Cryptography basics 2 of 2

My previous post outlines several core concepts around cryptography, such as asymmetric key encryption, digital certificate, the encoding formats and relevant file extensions. In this article, we continue to explore cryptography use cases, where these concepts are connected and put into application.

The most important use case is TLS handshake. I cannot stress enough how paramount this scenario is. This use case and its variation can be found in almost every situation where connection needs to be secured.

TLS handshake: the process in which client and server establish secure connection. During the handshake, two parties agree on TLS version, decide on cipher suite, authenticate the identity of each other (although client identity authentication is less common), and generate session key for symmetric encryption after the handshake. Details steps are very important. Here is a fairly thorough reference, and here is a great diagram:

TLS handshake

Secure browser connection: The most widespread use of TLS handshake is to secure browser connection with HTTPS:

  1. Browser initiates connection to the server;
  2. Server sends browser its certificate (public key + digital signature signed by CA);
  3. Browser has preloaded public key of CA and uses it to decrypt digital signature and get the digest of public key; 
  4. Browser calculate digest of received public key and compares it against the digest from the previous step;
  5. If the result is the same, public key is trusted, a green lock is displayed; otherwise, a warning is displayed;
  6. proceed to the rest of the steps in TLS handshake.

Secure connection in Java: Java applications manages keys and certificates through two classes: and Suppose a Java application client initiates TLS connection to server. The server application will present its certificates from server’s Key Store. The client will use certificates stored in client’s Trust Store to verify the identity of the server. Once validated, the client then presents certificates stored in client’s Key Store back to the server for validation.

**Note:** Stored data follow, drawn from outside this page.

(** X17.  One document with a timestamp after the last date, of any
    chain, known or not, is enough for [getNetworkTps] to throw: the line
    that logs the time range of the documents of the last day asks for
    the date of the newest of them.  The RangeError is logged and thrown
    again as it is, and the collection is left alone. *)
Theorem getNetworkTps_throws_on_a_late_document (e : env) (w : world)
  (r : TpsRecord) :
  0 <= clock w <= maxTime ->
  In r (tps w) -> beyond (timestamp r) ->
  exists w',
    getNetworkTps e w = (Exc RangeError, w')
    /\ tps w' = tps w /\ requests w' = requests w /\ writes w' = writes w.
Proof.
  intros Hclock Hin Hlate.
  assert (Hnow : 0 <= clock w / 1000 <= 8640000000000).
  { unfold maxTime in Hclock.
    split; [apply Z.div_pos; lia | apply Z.div_le_upper_bound; lia]. }
  set (now := clock w / 1000) in *.
  set (lo := of_Z (now - 24 * 60 * 60)).
  set (all := findSince lo (tps w)).
  set (millis := map (fun r0 => num_scale (timestamp r0) 1000) all).
  assert (Hr : In r all).
  { apply filter_In. split; [assumption|]. unfold beyond, too_late in Hlate.
    unfold lo, of_Z. destruct (timestamp r) as [| | |q]; simpl in *;
      try tauto. apply Qle_bool_iff.
    unfold maxTime in Hlate.
    change (inject_Z 8640000000000000) with (8640000000000 * 1000)%Q in Hlate.
    match goal with
    | |- (inject_Z ?z <= _)%Q =>
        assert (H : (inject_Z z <= inject_Z 8640000000000)%Q)
          by (rewrite <- Zle_Qle; lia);
        change (inject_Z 8640000000000) with 8640000000000%Q in H;
        revert H; generalize (inject_Z z); intros x H
    end.
    lra. }
  assert (Hne : millis <> []).
  { unfold millis. destruct all; [destruct Hr | discriminate]. }
  assert (Hnan : Forall (fun t => isNaN t = false) millis).
  { apply Forall_forall. intros x Hx. apply in_map_iff in Hx.
    destruct Hx as (r0 & <- & Hr0). apply filter_In in Hr0.
    destruct Hr0 as [_ Hr0]. unfold lo, of_Z in Hr0.
    destruct (timestamp r0); simpl in *; congruence. }
  assert (Hmax : too_late (max_list millis)).
  { destruct (max_fold_ge millis NegInf eq_refl Hnan) as (_ & _ & Hall).
    apply (too_late_le (num_scale (timestamp r) 1000)); [exact Hlate|].
    apply Hall.
    exact (in_map (fun r0 => num_scale (timestamp r0) 1000) all r Hr). }
  set (w1 := logged w
               [Log info "Network TPS calculation - Time boundaries:"
                  [AStr (date_of (of_Z now));
                   AStr (date_of (of_Z (now - 24 * 60 * 60)));
                   ANum (of_Z now); ANum (of_Z (now - 24 * 60 * 60))]]).
  assert (Hbody : exists w2,
            getNetworkTps e w = (Exc RangeError, logged w1 w2)).
  { unfold getNetworkTps, try_catch.
    unfold bind at 1, Chain_find at 1.
    unfold bind at 1, Date_now at 1. fold now.
    unfold bind at 1.
    rewrite (iso_of_seconds_run (of_Z now) e w)
      by (apply calendar_of_Z; lia).
    unfold bind at 1.
    rewrite (iso_of_seconds_run (of_Z (now - 24 * 60 * 60)) e w)
      by (apply calendar_of_Z; lia).
    unfold bind at 1, log at 1, emit at 1. fold (logged w
               [Log info "Network TPS calculation - Time boundaries:"
                  [AStr (date_of (of_Z now));
                   AStr (date_of (of_Z (now - 24 * 60 * 60)));
                   ANum (of_Z now); ANum (of_Z (now - 24 * 60 * 60))]]).
    fold w1. unfold bind at 1, TPS_read at 1.
    change (tps w1) with (tps w). fold lo. fold all. fold millis.
    unfold bind at 1.
    destruct (iso_if_any_total millis (min_list millis) e w1)
      as [(args & ->)| ->].
    - unfold bind at 1. rewrite (iso_if_any_late millis _ e w1 Hne Hmax).
      unfold bind, log, emit, throw. eexists. reflexivity.
    - unfold bind, log, emit, throw. eexists. reflexivity. }
  destruct Hbody as (w2 & Hbody). rewrite Hbody. eexists.
  split; [reflexivity|]. repeat split.
Qed.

  • A KeyStore keeps keys and certificates for your own application. Typically, you store a KeyPair in a KeyStore file.
  • A TrustStore keeps the certificates of external systems that your application trusts. 

Below is a great diagram:

Secure Java application in TLS

JKS file is Java’s version of PKCS#12 (private key + certificate, password protected). Entries in a JKS file must have an “alias” that is unique. The JKS file type can be used for both Key Store and Trust Store. When it’s used in Key Store, it contains a certificate and private key for the Java application. When it’s used in Trust Store, it only contains certificate from external trusted applications. Note that JKS is the default keystore format until Java 8. Since Java 9 the default keystore format is PKCS12. 

Finally, we can introduce some tools:

Command line Tools

openssl is a versatile tool for cryptography and keytool is a similar tool for Java applications.

keytool is for store keys/certificates in Java Key Store or Trust Store.


I do not include any openssl or keytool command in this article in order to remain theoretical. However, once through the conceptual hurdles, one should become fairly comfortable picking up the tools and understand why each command is needed to achieve its purpose.